(Source data)

..........

(* ===== verification/IfaceCtl.v ===== *)
(** [iface_up] and [iface_down] of or_iface.c: bringing an interface up or down
    changes the routes through it, its neighbours, the interfaces our router
    advertises, and floods a link state update. *)

From S2P Require Import Prelude Words Bytes State Nodes CStrings Headers Netfpga Rtable Iface.
From S2P Require Import Arp Dijkstra Pwospf.
Local Open Scope Z_scope.

(** The loop that clears the neighbours removes the first node again and again
    ([clear_loop] of Nodes.v): with a neighbour it uses a freed node. *)
Definition clear_nbr_routers (iface : iface_entry) : M unit :=
  match if_nbr_routers iface with
  | [] => mret tt
  | _ => fail UseAfterFree
  end.

Definition our_interface (iface : iface_entry) : pwospf_interface :=
  mk_pwospf_interface (Z.land (if_ip iface) (if_mask iface)) (if_mask iface) 0 false.

(** Returns 0 if the interface was brought up. *)
Definition iface_up (interface : string) : M Z :=
  rs ← get_rs;
  match get_iface rs interface with
  | None => mret 1
  | Some iface =>
      if if_is_active iface then mret 0
      else
        modify_iface interface (set_if_active true);;
        _ ← activate_routes interface;
        clear_nbr_routers iface;;
        let pi := our_interface iface in
        rs ← get_rs;
        k ← deref (get_router_by_rid (router_id rs) (pwospf_router_list rs));
        our_router ← deref (pwospf_router_list rs !! k);
        (if is_route_present our_router pi then mret tt
         else modify_router k (set_pr_interface_list (pr_interface_list our_router ++ [pi])));;
        lock_mutex_pwospf_router_list;;
        propagate_pwospf_changes;;
        unlock_mutex_pwospf_router_list;;
        signal C_lsu_bcast;;
        mret 0
  end.

(** The interfaces of our router on the subnet of [iface], whatever their
    mask, are removed. *)
Definition off_subnet (iface : iface_entry) (pi : pwospf_interface) : bool :=
  negb (pi_subnet pi =? Z.land (if_ip iface) (if_mask iface)).

(** Returns 0 if the interface was brought down. *)
Definition iface_down (interface : string) : M Z :=
  rs ← get_rs;
  match get_iface rs interface with
  | None => mret 1
  | Some iface =>
      if negb (if_is_active iface) then mret 0
      else
        modify_iface interface (set_if_active false);;
        _ ← deactivate_routes interface;
        clear_nbr_routers iface;;
        rs ← get_rs;
        k ← deref (get_router_by_rid (router_id rs) (pwospf_router_list rs));
        our_router ← deref (pwospf_router_list rs !! k);
        let l := bfilter (off_subnet iface) (pr_interface_list our_router) in
        let iface_removed := (length l <? length (pr_interface_list our_router))%nat in
        modify_router k (set_pr_interface_list l);;
        (if iface_removed then
           lock_mutex_pwospf_router_list;;
           propagate_pwospf_changes;;
           unlock_mutex_pwospf_router_list;;
           signal C_lsu_bcast
         else mret tt);;
        mret 0
  end.

(** ** Lemmas *)

(** [clear_nbr_routers] is what the loop over the nodes does. *)
Lemma clear_nbr_routers_loop fuel h hd (l : list (nat * nbr_router)) iface w :
  dll h hd l -> if_nbr_routers iface = l.*2 ->
  clear_nbr_routers iface w =
  match clear_loop (S (S fuel)) h hd hd with
  | inl c => Crashed c w
  | inr _ => Done tt w
  end.
Proof.
  intros Hd Hl. unfold clear_nbr_routers. rewrite Hl. destruct l as [|[n d] l]; simpl fmap.
  - destruct Hd as (-> & _). done.
  - by rewrite (clear_loop_use_after_free fuel h hd n d l Hd).
Qed.

Lemma iface_named_change (f : iface_entry -> iface_entry) interface w :
  modify_iface interface f w =
  Done tt (mk_world (set_if_list (update_iface interface f (if_list (w_rs w))) (w_rs w)) (w_trace w)
             (w_tick w) (w_next_addr w) (w_env w)).
Proof. done. Qed.

(** ** Correctness *)

(** Bringing an interface that has a neighbour down (or up, when it was
    down) uses memory after it was freed: the loop that clears the neighbour
    list does not advance past the node it removed. *)
Theorem iface_change_with_neighbours_crashes interface iface w :
  names_ok (rtable (w_rs w)) -> get_iface (w_rs w) interface = Some iface ->
  if_nbr_routers iface ≠ [] ->
  exists w', (if if_is_active iface then iface_down interface else iface_up interface) w =
             Crashed UseAfterFree w'.
Proof.
  intros Hn Hi Hnbr.
  assert (forall w', clear_nbr_routers iface w' = Crashed UseAfterFree w') as Hc.
  { intros w'. unfold clear_nbr_routers. by destruct (if_nbr_routers iface). }
  assert (forall l, names_ok (rtable (set_if_list l (w_rs w)))) as Hn' by by intros l.
  destruct (if_is_active iface) eqn:Ea.
  - unfold iface_down. erewrite bind_done by reflexivity. rewrite Hi, Ea. cbn [negb].
    erewrite bind_done by apply iface_named_change.
    set (w1 := mk_world _ _ _ _ _).
    assert (wp (deactivate_routes interface) (fun _ _ => True) w1) as Hd.
    { eapply wp_mono; [apply change_table_spec, deactivate_names_ok, Hn'|done]. }
    apply wp_inv in Hd as (r & w2 & Hd & _).
    erewrite bind_done by exact Hd. exists w2. unfold mbind at 1, M_bind at 1. by rewrite Hc.
  - unfold iface_up. erewrite bind_done by reflexivity. rewrite Hi, Ea.
    erewrite bind_done by apply iface_named_change.
    set (w1 := mk_world _ _ _ _ _).
    assert (wp (activate_routes interface) (fun _ _ => True) w1) as Hd.
    { eapply wp_mono; [apply change_table_spec, activate_names_ok, Hn'|done]. }
    apply wp_inv in Hd as (r & w2 & Hd & _).
    erewrite bind_done by exact Hd. exists w2. unfold mbind at 1, M_bind at 1. by rewrite Hc.
Qed.
(** C39: A packet that cannot be delivered or forwarded (no service on a closed
    port, an unknown protocol, no route, a route back out of the interface it
    came from, or a time to live of exactly one) is answered by the ICMP error for
    that reason and by nothing else, when the router has a route for the source
    of the packet and its next hop in the ARP cache: one frame to the source,
    with valid checksums, quoting the header and eight bytes of the packet.
    Without a route for the source the packet is dropped in silence. *)
Theorem process_ip_packet_errors fuel packet interface dst src type code w :
  arrives (w_rs w) packet interface dst ->
  ip_error (w_rs w) packet interface dst = Some (type, code) ->
  ip_src packet get_ip_hdr = Some src ->
  (forall ie ace, answerable (w_rs w) src ie ace ->
   exists ipc icmpc data w',
     let p := icmp_frame (if_addr ie) ipc (if reply_from_dst type code then dst else if_ip ie) src
                type code icmpc (calloc 4 ++ data) in
     process_ip_packet fuel packet (length packet) interface w = Done tt w' /\
     w_rs w' = w_rs w /\ get_range packet get_ip_hdr 28 = Some data /\
     checksummed p get_ip_hdr 20 /\ checksummed p get_icmp_hdr 36 /\
     frames (w_trace w') = frames (w_trace w) ++
       [EvSend (frame_of (with_dhost p (ac_ha ace)) 70) 70 (if_name ie)]) /\
  (get_next_hop IF_LEN (w_rs w) src = None ->
   exists w', process_ip_packet fuel packet (length packet) interface w = Done tt w' /\
     w_rs w' = w_rs w /\ frames (w_trace w') = frames (w_trace w)).
Proof.
  intros Har He Hsrc. pose proof Har as [Hp [Hl Hn] _ _ Hd].
  destruct (ip_error_handled fuel packet interface dst (w_rs w) type code
    (with_trace w enter_events)) as [Ht E]; [done..|]. split.
  - intros ie ace Ha.
    destruct (send_icmp_error_spec packet (length packet) type code src dst ie ace
      (with_trace w enter_events)) as (ipc & icmpc & data & r & E2 & Hdata & H1 & H2); [done..|].
    exists ipc, icmpc, data. eexists. cbv zeta in *. split_and!; [| |done|done|done|].
    + apply process_ip_packet_handles with (dst := dst); [done|]. rewrite E.
      unfold send_icmp_error. erewrite bind_done; [reflexivity|exact E2].
    + done.
    + cbn [w_trace with_trace sent]. rewrite !frames_app. simpl. by rewrite !app_nil_r.
  - intros Hno. eexists. split.
    + apply process_ip_packet_handles with (dst := dst); [done|]. rewrite E.
      unfold send_icmp_error. erewrite bind_done; [reflexivity|].
      unfold send_icmp_packet. erewrite bind_done by reflexivity. rewrite Hsrc.
      erewrite bind_done by reflexivity. cbn [w_rs with_trace]. by rewrite Hno.
    + split; [done|]. cbn [w_trace with_trace]. rewrite !frames_app. simpl. by rewrite !app_nil_r.
Qed.
(** With two arguments [mask_str] stays NULL. *)
Definition cli_ip_interface (req : cli_request) : M unit :=
  let run name ip_str mask_str :=
    if starts_with "up" ip_str then
      lock_if_list_wr;;
      lock_rtable_wr;;
      retval ← iface_up name;
      unlock_rtable;;
      unlock_if_list;;
      send_text req (updown_reply "up" name retval)
    else if starts_with "down" ip_str then
      lock_if_list_wr;;
      lock_rtable_wr;;
      retval ← iface_down name;
      unlock_rtable;;
      unlock_if_list;;
      send_text req (updown_reply "down" name retval)
    else
      match inet_pton ip_str with
      | None => say req "Failure reading ip."
      | Some ip =>
          mask_str ← deref mask_str;
          match inet_pton mask_str with
          | None => say req "Failure reading mask."
          | Some mask =>
              lock_if_list_wr;;
              retval ← iface_update name ip mask;
              unlock_if_list;;
              send_text req (snprintf 128
                (if negb (retval =? 0) then "Succesfully updated " +:+ name +:+ "." +:+ nl
                 else "No interface updated." +:+ nl))
          end
      end in
  match sscanf (req_command req) "ip interface %as %as %as" with
  | [AStr name; AStr ip_str] => run name ip_str None
  | [AStr name; AStr ip_str; AStr mask_str] => run name ip_str (Some mask_str)
  | _ => say req "Syntax error."
  end.

(** The port an interface name starts with. *)
Definition hw_port (iface : string) : option Z :=
  if starts_with ETH0 iface then Some 0
  else if starts_with ETH1 iface then Some 1
  else if starts_with ETH2 iface then Some 2
  else if starts_with ETH3 iface then Some 3
  else None.

Definition cli_hw_interface_add (req : cli_request) : M unit :=
  on_netfpga
    match sscanf (req_command req) "hw iface add %as %2X:%2X:%2X:%2X:%2X:%2X" with
    | [AStr iface; ANum a; ANum b; ANum c; ANum d; ANum e; ANum f] =>
        match hw_port iface with
        | None => say req "Failure reading the interface name."
        | Some port =>
            mac_hi ← mem (mac_hi_word [a; b; c; d; e; f]);
            mac_lo ← mem (mac_lo_word [a; b; c; d; e; f]);
            write_hw_iface_mac port mac_hi mac_lo;;
            say req "Interface added"
        end
    | _ => bad_arguments req
    end.

Definition cli_hw_interface_del (req : cli_request) : M unit :=
  on_netfpga
    match sscanf (req_command req) "hw iface del %as" with
    | [AStr iface] =>
        match hw_port iface with
        | None => say req "Failure reading the interface name."
        | Some port => write_hw_iface_mac port 0 0;; say req "Interface deleted"
        end
    | _ => bad_arguments req
    end.

Definition cli_hw_interface_set (req : cli_request) : M unit :=
  on_netfpga
    match sscanf (req_command req) "hw iface %as %as" with
    | [AStr name; AStr cmd] =>
        match hw_port name with
        | None => say req "Invalid interface name"
        | Some queue =>
            if starts_with "up" cmd then
              set_hw_iface queue 0;;
              send_text req (snprintf 80 ("HW interface " +:+ name +:+ " was brought up" +:+ nl))
            else if starts_with "down" cmd then
              set_hw_iface queue 3;;
              send_text req (snprintf 80 ("HW interface " +:+ name +:+ " was brought down" +:+ nl))
            else say req "Invalid command name"
        end
    | _ => say req "Syntax error."
    end.

(** *** The ARP cache (or_arp.c) *)

Definition cli_ip_arp_add (req : cli_request) : M unit :=
  match sscanf (req_command req) "ip arp add %as %2X:%2X:%2X:%2X:%2X:%2X" with
  | [AStr ip_str; ANum a; ANum b; ANum c; ANum d; ANum e; ANum f] =>
      match inet_pton ip_str with
      | None => say req "Failure reading ip."
      | Some ip =>
          lock_arp_cache_wr;;
          result ← update_arp_cache ip [a; b; c; d; e; f] 1;
          unlock_arp_cache;;
          if negb (result =? 0) then say req "Failure adding arp cache entry."
          else say req "Successfully added arp cache entry."
      end
  | _ => bad_arguments req
  end.

Definition cli_ip_arp_del (req : cli_request) : M unit :=
  match sscanf (req_command req) "ip arp del %as" with
  | [AStr ip_str] =>
      match inet_pton ip_str with
      | None => say req "Failure reading ip."
      | Some ip =>
          lock_arp_cache_wr;;
          result ← del_arp_cache ip;
          (if 0 <? result then trigger_arp_cache_modified else mret tt);;
          unlock_arp_cache;;
          send_text req (snprintf 256
            (if negb (result =? 1) then fmt_d result +:+ " arp cache entries deleted." +:+ nl
             else fmt_d result +:+ " arp cache entry deleted." +:+ nl))
      end
  | _ => bad_arguments req
  end.

Definition cli_nuke_arp_cache (req : cli_request) : M unit :=
  lock_arp_cache_wr;;
  modify_rs (set_arp_cache []);;
  rs ← get_rs;
  (if is_netfpga rs then trigger_arp_cache_modified else mret tt);;
  unlock_arp_cache;;
  say req "SW and HW arp cache info was nuked".

Definition cli_nuke_hw_arp_cache_entry (req : cli_request) : M unit :=
  on_netfpga
    match sscanf (req_command req) "nuke hw arp %ui" with
    | [ANum row] =>
        if Z.of_nat TABLE_DEPTH - 1 <? row then say req "Specified invalid row"
        else
          writeReg ARP_ENTRY_MAC_HI 0;;
          writeReg ARP_ENTRY_MAC_LO 0;;
          writeReg ARP_ENTRY_NEXT_HOP_IP 0;;
          writeReg ARP_WR_ADDR row;;
          send_text req (snprintf 80 ("Row " +:+ fmt_d row +:+ " has been nuked" +:+ nl))
    | _ => say req "Failure to read arguments."
    end.

Definition cli_ip_arp_set_ttl (req : cli_request) : M unit :=
  match sscanf (req_command req) "ip arp set ttl %ui" with
  | [ANum timeout] =>
      modify_rs (set_arp_ttl timeout);;
      send_text req (snprintf 80 ("Arp entry TTL has been set to: " +:+ fmt_d timeout +:+ nl))
  | _ => say req "Syntax error"
  end.

(** *** PWOSPF (or_pwospf.c) *)

Definition cli_pwospf_set_aid (req : cli_request) : M unit :=
  match sscanf (req_command req) "set aid %u" with
  | [ANum aid] => modify_rs (set_area_id aid);; say req "Area id has been set"
  | _ => bad_arguments req
  end.

(** Without a number the failure is reported, and 0 is set all the same. *)
Definition cli_pwospf_set_hello (req : cli_request) : M unit :=
  hello_interval ←
    match sscanf (req_command req) "set hello interval %u" with
    | [ANum z] => mret z
    | _ => bad_arguments req;; mret 0
    end;
  modify_rs (set_pwospf_hello_interval (u16 hello_interval));;
  say req "Hello interval has been set".

Definition cli_pwospf_set_lsu_broadcast (req : cli_request) : M unit :=
  match sscanf (req_command req) "set lsu broadcast %as" with
  | [AStr value_str] =>
      if strcmp_eq "on" value_str then
        modify_rs (set_pwospf_lsu_broadcast 1);; say req "LSU Broadcasting set to ON."
      else if strcmp_eq "off" value_str then
        modify_rs (set_pwospf_lsu_broadcast 0);; say req "LSU Broadcasting set to OFF."
      else bad_arguments req
  | _ => bad_arguments req
  end.

Definition cli_pwospf_set_lsu_interval (req : cli_request) : M unit :=
  lsu_interval ←
    match sscanf (req_command req) "set lsu interval %u" with
    | [ANum z] => mret z
    | _ => bad_arguments req;; mret 0
    end;
  modify_rs (set_pwospf_lsu_interval lsu_interval);;
  say req "LSU Interval set.".

Definition cli_pwospf_send_hello (req : cli_request) : M unit :=
  lock_if_list_wr;;
  broadcast_pwospf_hello_packet;;
  unlock_if_list;;
  say req "Hello packet sent on each interface".

Definition cli_pwospf_send_lsu (req : cli_request) : M unit :=
  lock_mutex_pwospf_router_list;;
  start_lsu_bcast_flood;;
  unlock_mutex_pwospf_router_list;;
  signal C_lsu_bcast;;
  say req "LSU packet sent on each interface (up or down)".

(** *** Ping (or_sping.c) *)

(** [req->command + strlen("sping ")]: a command that ends before it points
    past its terminating null character. *)
Definition sping_argument (command : string) : option string :=
  let skip := String.length "sping " in
  if (skip <=? String.length command)%nat
  then Some (String.substring skip (String.length command - skip) command) else None.

Definition cli_sping_request (cx : cli_context) (req : cli_request) : M unit :=
  dst_str ← mem (sping_argument (req_command req));
  cli_sping (cx_waits cx) (req_sockfd req) dst_str.

(** ** Calling a handler *)

Definition call_handler (cx : cli_context) (h : cli_command_handler) (req : cli_request) : M unit :=
  match h with
  | Cli_help => cli_help req
  | Cli_show_help => cli_show_help req
  | Cli_show_vns_help => cli_show_vns_help req
  | Cli_show_vns => cli_show_vns cx req
  | Cli_show_vns_user => cli_show_vns_user cx req
  | Cli_show_vns_user_help => cli_show_vns_user_help req
  | Cli_show_vns_lhost => cli_show_vns_lhost cx req
  | Cli_show_vns_lhost_help => cli_show_vns_lhost_help req
  | Cli_show_vns_vhost => cli_show_vns_vhost cx req
  | Cli_show_vns_vhost_help => cli_show_vns_vhost_help req
  | Cli_show_vns_server => cli_show_vns_server cx req
  | Cli_show_vns_server_help => cli_show_vns_server_help req
  | Cli_show_vns_topology => cli_show_vns_topology cx req
  | Cli_show_vns_topology_help => cli_show_vns_topology_help req
  | Cli_show_ip_help => cli_show_ip_help req
  | Cli_show_ip_arp => cli_show_ip_arp req
  | Cli_show_ip_arp_help => cli_show_ip_arp_help req
  | Cli_show_ip_iface => cli_show_ip_iface req
  | Cli_show_ip_iface_help => cli_show_ip_iface_help req
  | Cli_show_ip_rtable => cli_show_ip_rtable req
  | Cli_show_ip_rtable_help => cli_show_ip_rtable_help req
  | Cli_ip_help => cli_ip_help req
  | Cli_ip_route_help => cli_ip_route_help req
  | Cli_ip_route_add => cli_ip_route_add req
  | Cli_ip_route_add_help => cli_ip_route_add_help req
  | Cli_ip_route_del => cli_ip_route_del req
  | Cli_ip_route_del_help => cli_ip_route_del_help req
  | Cli_ip_interface_help => cli_ip_interface_help req
  | Cli_ip_interface => cli_ip_interface req
  | Cli_ip_arp_help => cli_ip_arp_help req
  | Cli_ip_arp_add => cli_ip_arp_add req
  | Cli_ip_arp_add_help => cli_ip_arp_add_help req
  | Cli_ip_arp_del => cli_ip_arp_del req
  | Cli_ip_arp_del_help => cli_ip_arp_del_help req
  | Cli_ip_arp_set_ttl => cli_ip_arp_set_ttl req
  | Cli_sping => cli_sping_request cx req
  | Cli_sping_help => cli_sping_help req
  | Cli_pwospf_help => cli_pwospf_help req
  | Cli_show_pwospf_iface => cli_show_pwospf_iface req
  | Cli_show_pwospf_iface_help => cli_show_pwospf_iface_help req
  | Cli_show_pwospf_router_list => cli_show_pwospf_router_list req
  | Cli_show_pwospf_info => cli_show_pwospf_info req
  | Cli_pwospf_set_aid => cli_pwospf_set_aid req
  | Cli_pwospf_set_aid_help => cli_pwospf_set_aid_help req
  | Cli_pwospf_set_hello => cli_pwospf_set_hello req
  | Cli_pwospf_set_lsu_broadcast => cli_pwospf_set_lsu_broadcast req
  | Cli_pwospf_set_lsu_interval => cli_pwospf_set_lsu_interval req
  | Cli_pwospf_send_hello => cli_pwospf_send_hello req
  | Cli_pwospf_send_lsu => cli_pwospf_send_lsu req
  | Cli_hw_info => cli_hw_info cx req
  | Cli_hw_help => cli_hw_help req
  | Cli_show_hw_rtable => cli_show_hw_rtable req
  | Cli_show_hw_arp_cache => cli_show_hw_arp_cache req
  | Cli_nuke_arp_cache => cli_nuke_arp_cache req
  | Cli_nuke_hw_arp_cache_entry => cli_nuke_hw_arp_cache_entry req
  | Cli_show_hw_interface => cli_show_hw_interface req
  | Cli_hw_interface_add => cli_hw_interface_add req
  | Cli_hw_interface_del => cli_hw_interface_del req
  | Cli_hw_interface_set => cli_hw_interface_set req
  | Cli_hw_arp_cache_misses => cli_hw_arp_cache_misses req
  | Cli_hw_num_pckts_fwd => cli_hw_num_pckts_fwd req
  end.
Ltac keep :=
  repeat first
    [ solve [auto with card nocore] | apply keeps_when | apply keeps_bind; [|intros ?] ].

Lemma keeps_dma_error regs : keeps (intr_dma_error size regs).
Proof. unfold intr_dma_error. keep. Qed.

Lemma can_wr_inv acc lost w q v :
  card_inv acc lost w q ->
  card_inv acc lost (mk_kworld (set_dma_can_wr_pkt v (kw_card w)) (kw_trace w) (kw_tick w) (kw_env w)) q.
Proof. intros []. split; try done. by apply (ring_ext (kw_card w)). Qed.

Lemma keeps_can_wr v : keeps (kmod (set_dma_can_wr_pkt v)).
Proof. apply keeps_same. intros acc lost w q H. eapply kwp_done; [reflexivity|by apply can_wr_inv]. Qed.
Hint Resolve keeps_can_wr : card.

Lemma keeps_queue_status : keeps (intr_queue_status size).
Proof. unfold intr_queue_status. keep. Qed.
Hint Resolve keeps_dma_error keeps_queue_status : card.

Lemma keeps_phy : keeps (intr_phy MAX_IFACE 0).
Proof. by apply keeps_harmless, harmless_phy. Qed.
Hint Resolve keeps_phy : card.

Lemma keeps_intr : keeps (nf2c_intr size).
Proof. unfold nf2c_intr. keep. Qed.

Lemma keeps_tx_timeout i : (i < MAX_IFACE)%nat -> keeps (nf2c_tx_timeout size i).
Proof.
  intros Hi. unfold nf2c_tx_timeout, netif_wake_queue. keep.
Qed.

Lemma keeps_open i : (i < MAX_IFACE)%nat -> keeps (nf2c_open i).
Proof.
  intros Hi. apply keeps_harmless.
  unfold nf2c_open, netif_carrier_off, netif_wake_queue. walk.
Qed.

(** ** Accepting a packet *)

Lemma tx_inv acc lost w q skb i :
  card_inv acc lost w q -> (i < MAX_IFACE)%nat ->
  kwp (nf2c_tx size skb i) (fun r w' =>
    if decide (Z.of_nat (length q) < size)
    then r = 0 /\ card_inv (acc ++ [skb_id skb]) lost w' (q ++ [(skb, i)])
    else r = 1 /\ card_inv acc lost w' q) w.
Proof.
  intros H Hi. unfold nf2c_tx. pose proof (ci_ring _ _ _ _ H) as R.
  pose proof (rg_free _ _ R) as Hf. pose proof (rg_fits _ _ R) as Hfit.
  do 2 (apply kwp_bind; eapply kwp_done; [reflexivity|]). cbn [kw_card kw_trace kw_tick kw_env].
  set (w1 := mk_kworld _ _ _ _).
  assert (card_inv acc lost w1 q) as H1.
  { eapply inv_unconcerned; [|exact H]. split_and!; [done..|]. by exists [KSpinLock]. }
  apply kwp_bind. destruct (decide _) as [Hlt|Hge].
  - assert (free_txbuffs (kw_card w) =? 0 = false) as -> by (apply Z.eqb_neq; lia).
    pose proof (enqueue_inv _ _ _ _ skb i H1 Hlt Hi) as H2.
    assert (is_Some (txbuff (kw_card w) !! Z.to_nat (wr_txbuff (kw_card w)))) as [s Hs].
    { apply lookup_lt_is_Some. pose proof (rg_length _ _ R). pose proof (rg_size _ _ R).
      rewrite (rg_wr _ _ R). pose proof (Z.mod_pos_bound (rd_txbuff (kw_card w) + Z.of_nat (length q)) size).
      lia. }
    cbv iota. rewrite Hs. do 3 (apply kwp_bind; eapply kwp_done; [reflexivity|]).
    cbn [kw_card kw_trace kw_tick kw_env] in *. apply kwp_bind.
    pose proof (ci_credit _ _ _ _ H2 i Hi) as Hc. cbn [kw_card] in Hc.
    rewrite Hc. eapply kwp_done; [reflexivity|]. apply kwp_bind.
    eapply kwp_mono.
    { apply inv_harmless; [|exact H2]. apply harmless_when. by apply harmless_on_dev. }
    intros [] w3 H3. apply kwp_bind. eapply kwp_mono; [by apply send_inv|]. intros r w4 H4. cbv beta.
    eapply kwp_done; [reflexivity|]. apply kwp_bind.
    eapply kwp_mono; [eapply inv_harmless; [|exact H4]; walk|].
    intros [] w5 H5. by split.
  - assert (free_txbuffs (kw_card w) =? 0 = true) as -> by (apply Z.eqb_eq; lia).
    eapply kwp_done; [reflexivity|]. apply kwp_bind.
    eapply kwp_mono; [eapply inv_harmless; [|exact H1]; walk|].
    intros [] w5 H5. by split.
Qed.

..........

> _What to work on_:
Which lines of the entries above contain the word "nuked"? Copy each of them.

> _Response_:
  say req "SW and HW arp cache info was nuked".
          send_text req (snprintf 80 ("Row " +:+ fmt_d row +:+ " has been nuked" +:+ nl))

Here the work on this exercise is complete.